• _TASK INSTRUCTIONS_
Locate the line that contains "destruct Hkey as [->|[->|[->|[]]]];" in the entries below, then repeat it and every following line through the line that contains "assert (Hd : drop_while isspace out = out).", exactly, and no others.

• _ENTRIES SUPPLIED_

Lemma key_chars : Forall (fun c => isspace c = false /\ c <> 61) key /\ key <> [].
Proof using Hkey.
  assert (H : Forall (fun c => isspace c = false /\ c <> 61) (map tolower key) /\ map tolower key <> []).
  { cbn [map] in Hkey. rewrite !elem_of_cons, elem_of_nil in Hkey.
    destruct Hkey as [->|[->|[->|[]]]]; (split; [|discriminate]); repeat (apply Forall_cons; split; [split; [reflexivity|discriminate]|]); by apply Forall_nil. }
  destruct H as [H Hne]. rewrite Forall_map in H. split; [|by intros ->]. eapply Forall_impl; [exact H|]. intros c [Hs Hq]. unfold tolower, isspace, isupper in *. destruct (_ && _) eqn:E; bools; lia.
Qed.
Lemma ends_with suffix out a : map tolower key = map tolower suffix -> out = rev key ++ a -> endsWithNoCase out suffix = true.
Proof.
  intros E ->. unfold endsWithNoCase. apply bool_decide_eq_true. assert (El : length suffix = length (rev key)).
  { rewrite length_rev. apply (f_equal length) in E. by rewrite !length_map in E. }
  rewrite El, take_app_length, !map_rev. by f_equal.
Qed.
Lemma key_found out : key_before out [] -> secret_key_ends out = true.
Proof using Hkey.
  intros [a E]. rewrite app_nil_r in E. apply (f_equal (@rev Z)) in E. rewrite rev_involutive, rev_app_distr in E. destruct key_chars as [Hc Hne].
  assert (Hd : drop_while isspace out = out).
  { rewrite E. destruct (exists_last Hne) as (k & x & Ek). rewrite Ek, rev_app_distr. cbn. rewrite Ek in Hc. apply Forall_app in Hc as [_ [[Hx _] _]%Forall_cons]. by rewrite Hx. }
  unfold secret_key_ends. rewrite Hd. cbn [map] in Hkey. rewrite !elem_of_cons, elem_of_nil in Hkey.
  destruct Hkey as [H|[H|[H|[]]]]; rewrite (ends_with _ _ _ H E), ?orb_true_r; done.
Qed.
Lemma key_inside out a p c : key_before out (a ++ c :: p) -> isspace c = true \/ c = 61 -> p <> [] /\ forall o, key_before o p.
Proof using Hkey.
  intros [b E] Hc. destruct key_chars as [Hk Hne]. rewrite app_assoc in E.
  assert (Hin : c ∉ key). { intros Hin. rewrite Forall_forall in Hk. destruct (Hk c Hin) as [H1 H2]. destruct Hc; congruence. }
  apply app_eq_inv in E as [(k & _ & Ek)|(k & _ & Ek)]; [exfalso; apply Hin; rewrite Ek; apply elem_of_app; right; by left|].
  destruct k as [|x k]; cbn [app] in Ek; [exfalso; apply Hin; rewrite <- Ek; by left|]. simplify_eq. split; [by destruct k|].
  intros o. exists (rev o ++ k). by rewrite app_assoc.
Qed.
Lemma key_not_blank o p : key_before o p -> p <> [] -> (forall o', key_before o' p) -> forallb isspace p = false.
Proof using Hkey.
  intros _ Hp Ho. destruct (Ho []) as [a E]. cbn in E. subst p. destruct key_chars as [Hk Hne]. rewrite forallb_app. destruct key as [|c k]; [done|].
  apply Forall_cons in Hk as [[Hc _] _]. cbn [forallb]. by rewrite Hc, andb_false_r.
Qed.
Lemma nonspace_run t v : forallb (fun c => negb (isspace c)) t = true -> value_ok v -> span (fun c => negb (isspace c)) (t ++ with_value v) = (t ++ bs "=" ++ v, post).
Proof using Hpost.
  intros Ht [_ Hv]. unfold with_value. replace (t ++ bs "=" ++ v ++ post) with ((t ++ bs "=" ++ v) ++ post) by (by rewrite <- !app_assoc).
  apply span_run; [by rewrite !forallb_app, Ht, Hv|]. destruct post; [done|]. by rewrite Hpost.
Qed.
Lemma value_here_now v : value_ok v -> value_here (with_value v) = Some (61 :: stars, post).
Proof using Hpost.
  intros [Hne Hv]. unfold with_value, value_here. change (bs "=" ++ v ++ post) with (61 :: (v ++ post)). cbn [Z.eqb Pos.eqb].
  assert (E : span isspace (v ++ post) = ([], v ++ post)). { destruct v as [|c v]; [done|]. cbn in Hv |- *. bools. by destruct (isspace c). }
  rewrite E.
  rewrite span_run by (first [done|destruct post; [done|]; by rewrite Hpost]). by destruct v.
Qed.
Lemma value_here_uniform out p : key_before out p -> p <> [] ->
  (forall v, value_ok v -> value_here (p ++ with_value v) = None) \/
  (exists w, forall v, value_ok v -> value_here (p ++ with_value v) = Some (w, post)) \/
  (exists w p2, (forall o, key_before o p2) /\ (length p2 < length p)%nat /\ forall v, value_ok v -> value_here (p ++ with_value v) = Some (w, p2 ++ with_value v)).
Proof using Hkey Hpost.
  intros Hp Hne. destruct p as [|c p]; [done|]. cbn [app value_here]. destruct (Z.eqb_spec c 61) as [->|Hc]; [|by left].
  destruct (key_inside out [] p 61 Hp) as [Hp0 Hk]; [by right|]. pose proof (key_not_blank out p (Hk out) Hp0 Hk) as Hb.
  pose proof (span_app isspace p) as Hs. destruct (span isspace p) as [b t]. destruct Hs as (-> & Hsp & Hd).
  destruct t as [|d t]; [rewrite app_nil_r in Hb; congruence|]. right.
  pose proof (span_app (fun c => negb (isspace c)) (d :: t)) as Hs. destruct (span _ (d :: t)) as [w b2] eqn:Ew. destruct Hs as (Et & Hw & He).
  assert (Hw0 : w <> []). { intros ->. cbn [span] in Ew. rewrite Hd in Ew. cbn in Ew. by destruct (span _ t). }
  destruct b2 as [|e b2].
  - left. exists (61 :: b ++ stars). intros v Hv. rewrite <- app_assoc. rewrite (span_run isspace b) by done. rewrite Et, app_nil_r, nonspace_run by done. by destruct w.
  - right. apply negb_false_iff in He. exists (61 :: b ++ stars), (e :: b2). rewrite Et in *. split_and!.
    + intros o. destruct (key_inside out (61 :: b ++ w) b2 e) as [_ H]; [change (key_before out (61 :: (b ++ w) ++ e :: b2)); by rewrite <- app_assoc|by left|]. destruct (H (e :: o)) as [a Ea]. exists a. rewrite <- Ea. cbn. by rewrite <- app_assoc.
    + cbn. rewrite !length_app. destruct w; [done|]. cbn. lia.
    + intros v Hv. rewrite <- app_assoc, (span_run isspace b) by (first [done|destruct w as [|x w]; [done|]; cbn in *; by simplify_eq]).
      rewrite (span_run2 (fun c => negb (isspace c)) w) by (done || by rewrite He). by destruct w.
Qed.
Lemma kv_uniform n : forall p out, (length p <= n)%nat -> key_before out p ->
  exists out', forall v, value_ok v -> kv_run out (p ++ with_value v) = kv_run out' post.
Proof using Hkey Hpost.
  induction n as [|n IH]; intros [|c p] out Hn Hw; try (cbn in Hn; lia).
  1-2: eexists; intros v Hv; apply kv_take; unfold after_key; rewrite key_found by done; by apply value_here_now.
  assert (Hnone : (forall v, value_ok v -> after_key out ((c :: p) ++ with_value v) = None) ->
    exists out', forall v, value_ok v -> kv_run out ((c :: p) ++ with_value v) = kv_run out' post).
  { intros H. destruct (IH p (c :: out)) as [out' E]; [cbn in Hn; lia|destruct Hw as [a Ea]; exists a; rewrite <- Ea; cbn; by rewrite <- app_assoc|].
    exists out'. intros v Hv. cbn [app]. rewrite kv_push; [by apply E|by apply H]. }
  unfold after_key in *. destruct (secret_key_ends out) eqn:Hs; [|by apply Hnone].
  destruct (value_here_uniform out (c :: p) Hw) as [H|[[w H]|(w & p2 & Hp2 & Hl & H)]]; [done|by apply Hnone| |].
  - exists (rev w ++ out). intros v Hv. apply kv_take. unfold after_key. rewrite Hs. by apply H.
  - destruct (IH p2 (rev w ++ out)) as [out' E]; [cbn in *; lia|done|]. exists out'. intros v Hv. rewrite <- (E v Hv). apply kv_take. unfold after_key. rewrite Hs. by apply H.
Qed.
End Value.

(** ** Texts and arguments that show the same *)

Definition no_scheme (s : list Z) : Prop := forall a b, s <> a ++ bs "://" ++ b.
Lemma uri_here_scheme s x : uri_here s = Some x -> exists b, s = bs "://" ++ b.
Proof.
  unfold uri_here. destruct s as [|x1 [|x2 [|x3 t]]]; try discriminate. destruct (_ && _) eqn:E; [|discriminate]. bools. intros _. exists t.
  assert (x1 = 58 /\ x2 = 47 /\ x3 = 47) as (-> & -> & ->) by lia. done.
Qed.
Lemma uri_no_scheme s : forall out, no_scheme s -> uri_run out s = rev out ++ s.
Proof.
  induction s as [|c s IH]; intros out Hs; [unfold uri_run; cbn; by rewrite app_nil_r|]. rewrite uri_push.
  - rewrite IH; [cbn; by rewrite <- app_assoc|]. intros a b E. apply (Hs (c :: a) b). cbn. by rewrite E.
  - unfold after_word. destruct out as [|x out]; [done|]. destruct (isWord x); [|done]. destruct (uri_here (c :: s)) eqn:E; [|done].
    apply uri_here_scheme in E as [b E]. by destruct (Hs [] b).
Qed.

• _ANSWER AREA_
    destruct Hkey as [->|[->|[->|[]]]]; (split; [|discriminate]); repeat (apply Forall_cons; split; [split; [reflexivity|discriminate]|]); by apply Forall_nil. }
  destruct H as [H Hne]. rewrite Forall_map in H. split; [|by intros ->]. eapply Forall_impl; [exact H|]. intros c [Hs Hq]. unfold tolower, isspace, isupper in *. destruct (_ && _) eqn:E; bools; lia.
Qed.
Lemma ends_with suffix out a : map tolower key = map tolower suffix -> out = rev key ++ a -> endsWithNoCase out suffix = true.
Proof.
  intros E ->. unfold endsWithNoCase. apply bool_decide_eq_true. assert (El : length suffix = length (rev key)).
  { rewrite length_rev. apply (f_equal length) in E. by rewrite !length_map in E. }
  rewrite El, take_app_length, !map_rev. by f_equal.
Qed.
Lemma key_found out : key_before out [] -> secret_key_ends out = true.
Proof using Hkey.
  intros [a E]. rewrite app_nil_r in E. apply (f_equal (@rev Z)) in E. rewrite rev_involutive, rev_app_distr in E. destruct key_chars as [Hc Hne].
  assert (Hd : drop_while isspace out = out).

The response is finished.